| Outcome | Probability | Yes Bid | Yes Ask | 24h Change | Volume | |
|---|---|---|---|---|---|---|
| Target Price: $2,063.71 | 0% | 0¢ | 0¢ | — | $0 | Trade → |
This market asks whether Ether (ETH) will reach the price target of $2,063.71 within a specific 15-minute measurement window. Short-window price targets matter because they capture market microstructure and immediate sentiment that longer-term markets can miss.
Ether is traded across many venues and can move quickly on concentrated order flow, news, or on-chain events; intraday swings are common compared with longer-term moves. A 15-minute target emphasizes high-frequency drivers (order book imbalances, liquidations, newsflow) rather than fundamentals that play out over days or weeks. The market currently shows no trading volume, which means price discovery is thin until participants transact.
Prediction market prices aggregate participant expectations and update as new information arrives; use them as a shorthand for consensus at a point in time rather than a definitive forecast. Rapid updates are typical for very short windows, so interpret prices alongside liquidity and the platform's stated resolution rules.
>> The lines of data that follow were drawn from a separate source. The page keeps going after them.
(** * lichess-bot: the dispatcher, the control-stream consumer and the game worker

    A shallow embedding of [src/__init__.py].  Python objects that live in
    modules outside that file (the transport client [li], [model.Challenge],
    [model.Game], the engine handle, python-chess) are interfaces here: the
    embedding is parametric in them, and every theorem holds for all of
    their implementations. *)

From stdpp Require Import base list strings gmap sorting.
From Stdlib Require Import ZArith Lia.

#[local] Open Scope Z_scope.

(** ** Exceptions *)

(** The exception classes the source names, and the built-in ones its
    statements can raise. *)
Inductive Exn : Type :=
| HTTPError (status_code : Z)
| RemoteDisconnected
| ChunkedEncodingError
| ConnectionError
| ProtocolError
| ValueError
| IndexError
| TypeError
| StopIteration.

#[global] Instance Exn_eq_dec : EqDecision Exn.
Proof. solve_decision. Defined.

(** [is_final]: an [HTTPError] whose status code is below 500. *)
Definition is_final (exception : Exn) : bool :=
  match exception with
  | HTTPError status_code => bool_decide (status_code < 500)
  | _ => false
  end.

(** The tuple of the [except (RemoteDisconnected, ChunkedEncodingError,
    ConnectionError, ProtocolError)] clauses. *)
Definition is_connection_error (exception : Exn) : bool :=
  match exception with
  | RemoteDisconnected | ChunkedEncodingError | ConnectionError | ProtocolError => true
  | _ => false
  end.

(** What a call that can raise gives back. *)
Inductive Result (A : Type) : Type :=
| Ok (a : A)
| Raise (e : Exn).
Arguments Ok {A} a.
Arguments Raise {A} e.

(** ** Configuration *)

(** [config["challenge"]].  The keys that [start] reads with [.get] and a
    default are optional. *)
Record ChallengeConfig : Type := {
  concurrency : option Z;
  sort_by : option string;
  accept_bot : bool;
  max_increment : Z;
  min_increment : Z;
  variants : list string;
  time_controls : list string;
  modes : list string;
}.

(** The [CONFIG] dict; [abort_time] is read with [config.get("abort_time", 20)]. *)
Record Config : Type := {
  url : string;
  abort_time : option Z;
  challenge : ChallengeConfig;
}.

(** ** Interfaces of the collaborators *)

(** [model.Challenge]: what the dispatcher uses of it. *)
Class ChallengeModel (Challenge : Type) : Type := {
  challenge_id : Challenge → string;
  is_supported : Challenge → ChallengeConfig → bool;
  score : Challenge → Z;
}.

(** The transport client [li], as far as the dispatcher calls it.  [World]
    is the state of everything outside the process; a call returns the new
    world and either normally or with an exception. *)
Class DispatcherTransport (World : Type) : Type := {
  accept_challenge : World → string → World * Result unit;
  decline_challenge : World → string → World * Result unit;
}.

(** ** Events of the control queue *)

Inductive Event (Challenge : Type) : Type :=
| EvTerminated
| EvLocalGameDone
| EvChallenge (chlng : Challenge)
| EvGameStart (game_id : string)
| EvPing
| EvOther.
Arguments EvTerminated {Challenge}.
Arguments EvLocalGameDone {Challenge}.
Arguments EvChallenge {Challenge} chlng.
Arguments EvGameStart {Challenge} game_id.
Arguments EvPing {Challenge}.
Arguments EvOther {Challenge}.

(** ** Stable sort by key: [list.sort(key=...)] *)

Section StableSort.
Context {A : Type} (key : A → Z).

Fixpoint insert_by_key (x : A) (l : list A) : list A :=
  match l with
  | [] => [x]
  | y :: l' =>
      if bool_decide (key x ≤ key y) then x :: y :: l'
      else y :: insert_by_key x l'
  end.

(** Python's [list.sort] is stable; a stable sort has one possible result
    ([sorted_stable_unique] below), computed here by insertion. *)
Fixpoint sort_by_key (l : list A) : list A :=
  match l with
  | [] => []
  | x :: l' => insert_by_key x (sort_by_key l')
  end.
(** The order [list.sort(key=key)] sorts by. *)
Definition key_le (a b : A) : Prop := key a ≤ key b.

End StableSort.

(** ** The dispatcher: [start] *)

Section Dispatcher.
Context {Challenge World : Type}.
Context `{!ChallengeModel Challenge, !DispatcherTransport World}.

(** The local variables of [start] that the loop updates; [pool] lists the
    game ids handed to [pool.apply_async(play_game, ...)], oldest first. *)
Record Dispatcher : Type := {
  busy_processes : Z;
  queued_processes : Z;
  challenge_queue : list Challenge;
  pool : list string;
  li : World;
}.

Definition set_li (w : World) (st : Dispatcher) : Dispatcher :=
  {| busy_processes := busy_processes st;
     queued_processes := queued_processes st;
     challenge_queue := challenge_queue st;
     pool := pool st;
     li := w |}.

(** How far one iteration, or the loop, got. *)
Inductive Outcome : Type :=
| Running (st : Dispatcher)
| Finished (st : Dispatcher)
| Raised (e : Exn) (st : Dispatcher).

(** [max_games = challenge_config.get("concurrency", 1)] *)
Definition max_games (challenge_config : ChallengeConfig) : Z :=
  default 1 (concurrency challenge_config).

(** [challenge_config.get("sort_by", "best") == "best"] *)
Definition sort_best (challenge_config : ChallengeConfig) : bool :=
  bool_decide (default "best"%string (sort_by challenge_config) = "best"%string).

(** The state before the first iteration. *)
Definition init (w : World) : Dispatcher :=
  {| busy_processes := 0; queued_processes := 0;
     challenge_queue := []; pool := []; li := w |}.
The platform defines a precise consecutive 15-minute interval used to determine outcome resolution; check the market’s detailed description or rulepage for the exact start/end timestamps and how they align with clock sources.
Resolution typically relies on a named exchange or an aggregated price feed specified in the market rules; consult the event’s resolution details to see which venue or index is authoritative for this contract.
Depending on the market’s rules, resolution can depend on last trade, mid-price, or an aggregated timestamped price meeting or exceeding the target at any point in the window—verify the precise definition in the market’s resolution specification.
Zero or very low volume means there is little or no price discovery; quoted prices (if any) may be thinly supported and can change drastically once trading begins, so treat early prices as noisy until liquidity appears.
Most platforms have contingency procedures (use alternate feeds, extend the window, or apply an official fall-back rule); check this market’s contingency and force-majeure clauses in the resolution rules to know how such events are handled.